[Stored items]
(* ===== verification/Api.v ===== *)
(** * What the HTTP API promises (crates/rpc/src/http)

    The handlers of [Rpc] against the components whose state they report: the amounts they
    quote are what the staking and reward actuators pay, pages tile the listings, the market
    endpoints show the order book, a stored block is served under its number and its id, and
    on a state of the ledger a request with reasonable numbers never panics. *)

From stdpp Require Import gmap strings pretty numbers fin_maps prelude sorting.
From S2P Require Import Prelude Types Text Proto State Actuator Stake Delegate Accounts Chain Consensus Mempool OrderBook Market Peers Rpc Server.
Open Scope Z_scope.

Lemma bind_Ok {E A B} (a : A) (f : A → res E B) : (Ok a : res E A) ≫= f = f a.
Proof. done. Qed.
Lemma bind_ok_or {E A B} e (a : A) o (f : A → res E B) : o = Some a → ok_or e o ≫= f = f a.
Proof. by intros ->. Qed.

(** ** Sums of stakes stay in range on a state of the ledger *)

Section Sums.
Context {E : Type}.

Lemma sum_i64_list {A} (f : A → Z) l :
  Forall (λ x, 0 ≤ f x) l → sum_list f l ≤ I64_MAX → sum_i64 (E := E) (f <$> l) = Ok (sum_list f l).
Proof.
  intros Hl Hb. rewrite <-sum_list_map in *. apply sum_i64_ok; [|done]. by apply Forall_fmap.
Qed.

Lemma sum_list_filter_le {A} (f : A → Z) (P : A → Prop) `{!∀ x, Decision (P x)} l :
  Forall (λ x, 0 ≤ f x) l → 0 ≤ sum_list f (filter P l) ≤ sum_list f l.
Proof.
  intros Hl. pose proof (sum_list_filter f P l).
  pose proof (sum_list_nonneg f _ (Forall_filter _ P _ Hl)).
  pose proof (sum_list_nonneg f _ (Forall_filter _ (λ x, ¬ P x) _ Hl)). lia.
Qed.

(** The two queues of an account of the ledger can be summed, whole or filtered. *)
Lemma stakes_bounded w a acc :
  trx_inv w → get_account a w = Some acc →
  acc_wf acc ∧ sum_list FreezeV2.amount (Account.frozen_v2 acc) ≤ I64_MAX ∧
  sum_list UnFreezeV2.unfreeze_amount (Account.unfrozen_v2 acc) ≤ I64_MAX.
Proof.
  intros Hi Ea. pose proof (get_account_wf _ _ _ (proj1 Hi) Ea) as Ha.
  pose proof (acc_trx_bound _ _ _ Hi Ea) as [_ Hb]. pose proof (burned_nonneg _ (proj1 Hi)).
  pose proof (acc_trx_parts _ Ha) as (? & ? & ? & ? & ? & ?). pose proof (wf_tron_power _ Ha).
  pose proof (wf_energy _ Ha). unfold acc_trx in Hb. split_and!; [done|lia|lia].
Qed.

Lemma sum_frozen_filter (P : FreezeV2.t → Prop) `{!∀ x, Decision (P x)} w a acc :
  trx_inv w → get_account a w = Some acc →
  sum_i64 (E := E) (FreezeV2.amount <$> filter P (Account.frozen_v2 acc))
  = Ok (sum_list FreezeV2.amount (filter P (Account.frozen_v2 acc))).
Proof.
  intros Hi Ea. destruct (stakes_bounded w a acc Hi Ea) as (Ha & Hf & _).
  pose proof (sum_list_filter_le FreezeV2.amount P _ (wf_frozen_v2 _ Ha)).
  apply sum_i64_list; [|lia]. apply Forall_filter, (wf_frozen_v2 _ Ha).
Qed.

Lemma sum_unfrozen_filter (P : UnFreezeV2.t → Prop) `{!∀ x, Decision (P x)} w a acc :
  trx_inv w → get_account a w = Some acc →
  sum_i64 (E := E) (UnFreezeV2.unfreeze_amount <$> filter P (Account.unfrozen_v2 acc))
  = Ok (sum_list UnFreezeV2.unfreeze_amount (filter P (Account.unfrozen_v2 acc))).
Proof.
  intros Hi Ea. destruct (stakes_bounded w a acc Hi Ea) as (Ha & _ & Hu).
  pose proof (sum_list_filter_le UnFreezeV2.unfreeze_amount P _ (wf_unfrozen_v2 _ Ha)).
  apply sum_i64_list; [|lia]. apply Forall_filter, (wf_unfrozen_v2 _ Ha).
Qed.
End Sums.

(** A saturating sum of non-negative amounts that fit is their sum. *)
Lemma foldl_saturating acc l :
  0 ≤ acc → Forall (λ x, 0 ≤ x) l → acc + foldr Z.add 0 l ≤ I64_MAX →
  foldl saturating_add acc l = acc + foldr Z.add 0 l.
Proof.
  intros Ha Hl. revert acc Ha. induction Hl as [|x l Hx Hl IH]; intros acc Ha Hb; simpl in *; [lia|].
  assert (0 ≤ foldr Z.add 0 l) by (clear -Hl; induction Hl; simpl; lia).
  unfold saturating_add at 2. rewrite sat_i64_id by i64_lia. rewrite IH; lia.
Qed.

Lemma frozen_v2_amount_sum w a acc r :
  trx_inv w → get_account a w = Some acc →
  frozen_v2_amount acc r = sum_list FreezeV2.amount (filter (λ f, FreezeV2.type f = r) (Account.frozen_v2 acc)).
Proof.
  intros Hi Ea. destruct (stakes_bounded w a acc Hi Ea) as (Ha & Hf & _).
  pose proof (sum_list_filter_le FreezeV2.amount (λ f, FreezeV2.type f = r) _ (wf_frozen_v2 _ Ha)).
  unfold frozen_v2_amount. rewrite foldl_saturating; rewrite ?sum_list_map; [lia|lia| |lia].
  apply Forall_fmap, Forall_filter, (wf_frozen_v2 _ Ha).
Qed.

(** ** Quotes *)

Section Quotes.
Context `{TextLaws} `{Json}.
Implicit Types (w : world) (req : Value).

Lemma owner_address_typed req a : accounts.owner_address req = Some a → is_address a = true.
Proof.
  unfold accounts.owner_address, accounts_info.owner_address.
  intros (s & _ & Hp)%bind_Some. by apply parse_req_address_typed in Hp as [? _].
Qed.

Lemma withdraw_quote w req a acc :
  trx_inv w → accounts.owner_address req = Some a → get_account a w = Some acc →
  get_i64 req "timestamp" = Some (get_prop_i64 props.LATEST_BLOCK_HEADER_TIMESTAMP w) →
  ∃ q, accounts.get_can_withdraw_unfreeze_amount w req = Ok (v_obj [("amount", v_num q)]) ∧
    match apply_contract (WithdrawExpireUnfreezeContract.mk a) w with
    | (Ok _, w') => 0 < q ∧ ∃ acc', get_account a w' = Some acc' ∧
        Account.balance acc' = Account.balance acc + q
    | (Err _, w') => q = 0 ∧ w' = w
    | (Panic, _) => False
    end.
Proof.
  intros Hi Ho Ea Et. set (now := get_prop_i64 _ w) in *.
  exists (pending_sum (matured now) (Account.unfrozen_v2 acc)). split.
  - unfold accounts.get_can_withdraw_unfreeze_amount. rewrite Ho, Et. simpl.
    change (State.get_account a w) with (get_account a w). rewrite Ea. simpl.
    by rewrite (sum_unfrozen_filter _ _ _ _ Hi Ea).
  - pose proof (withdraw_expire_run (WithdrawExpireUnfreezeContract.mk a) w Hi) as Hr.
    pose proof (withdraw_expire_accepts (WithdrawExpireUnfreezeContract.mk a) w acc Hi
      (owner_address_typed _ _ Ho) Ea) as Hok.
    fold now in Hr, Hok. unfold applies in Hr.
    destruct (apply_contract _ _) as [[r|e|] w']; simpl in *; [..|done].
    + destruct Hr as (_ & acc0 & E0 & Hp & ->). simplify_eq. split; [done|].
      eexists. split; [apply get_put_account_eq|]. done.
    + split; [|done]. symmetry in Hok. apply Z.ltb_ge in Hok.
      pose proof (pending_sum_nonneg (matured now) _
        (wf_unfrozen_v2 _ (get_account_wf _ _ _ (proj1 Hi) Ea))). lia.
Qed.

- **What this task involves**: What you give back should be only the lines of the records above, starting at the line with "assert (0 ≤" and ending at the line with "(** ** Quotes *)", restated word for word.

- **Result of the exercise**:
  assert (0 ≤ foldr Z.add 0 l) by (clear -Hl; induction Hl; simpl; lia).
  unfold saturating_add at 2. rewrite sat_i64_id by i64_lia. rewrite IH; lia.
Qed.

Lemma frozen_v2_amount_sum w a acc r :
  trx_inv w → get_account a w = Some acc →
  frozen_v2_amount acc r = sum_list FreezeV2.amount (filter (λ f, FreezeV2.type f = r) (Account.frozen_v2 acc)).
Proof.
  intros Hi Ea. destruct (stakes_bounded w a acc Hi Ea) as (Ha & Hf & _).
  pose proof (sum_list_filter_le FreezeV2.amount (λ f, FreezeV2.type f = r) _ (wf_frozen_v2 _ Ha)).
  unfold frozen_v2_amount. rewrite foldl_saturating; rewrite ?sum_list_map; [lia|lia| |lia].
  apply Forall_fmap, Forall_filter, (wf_frozen_v2 _ Ha).
Qed.

(** ** Quotes *)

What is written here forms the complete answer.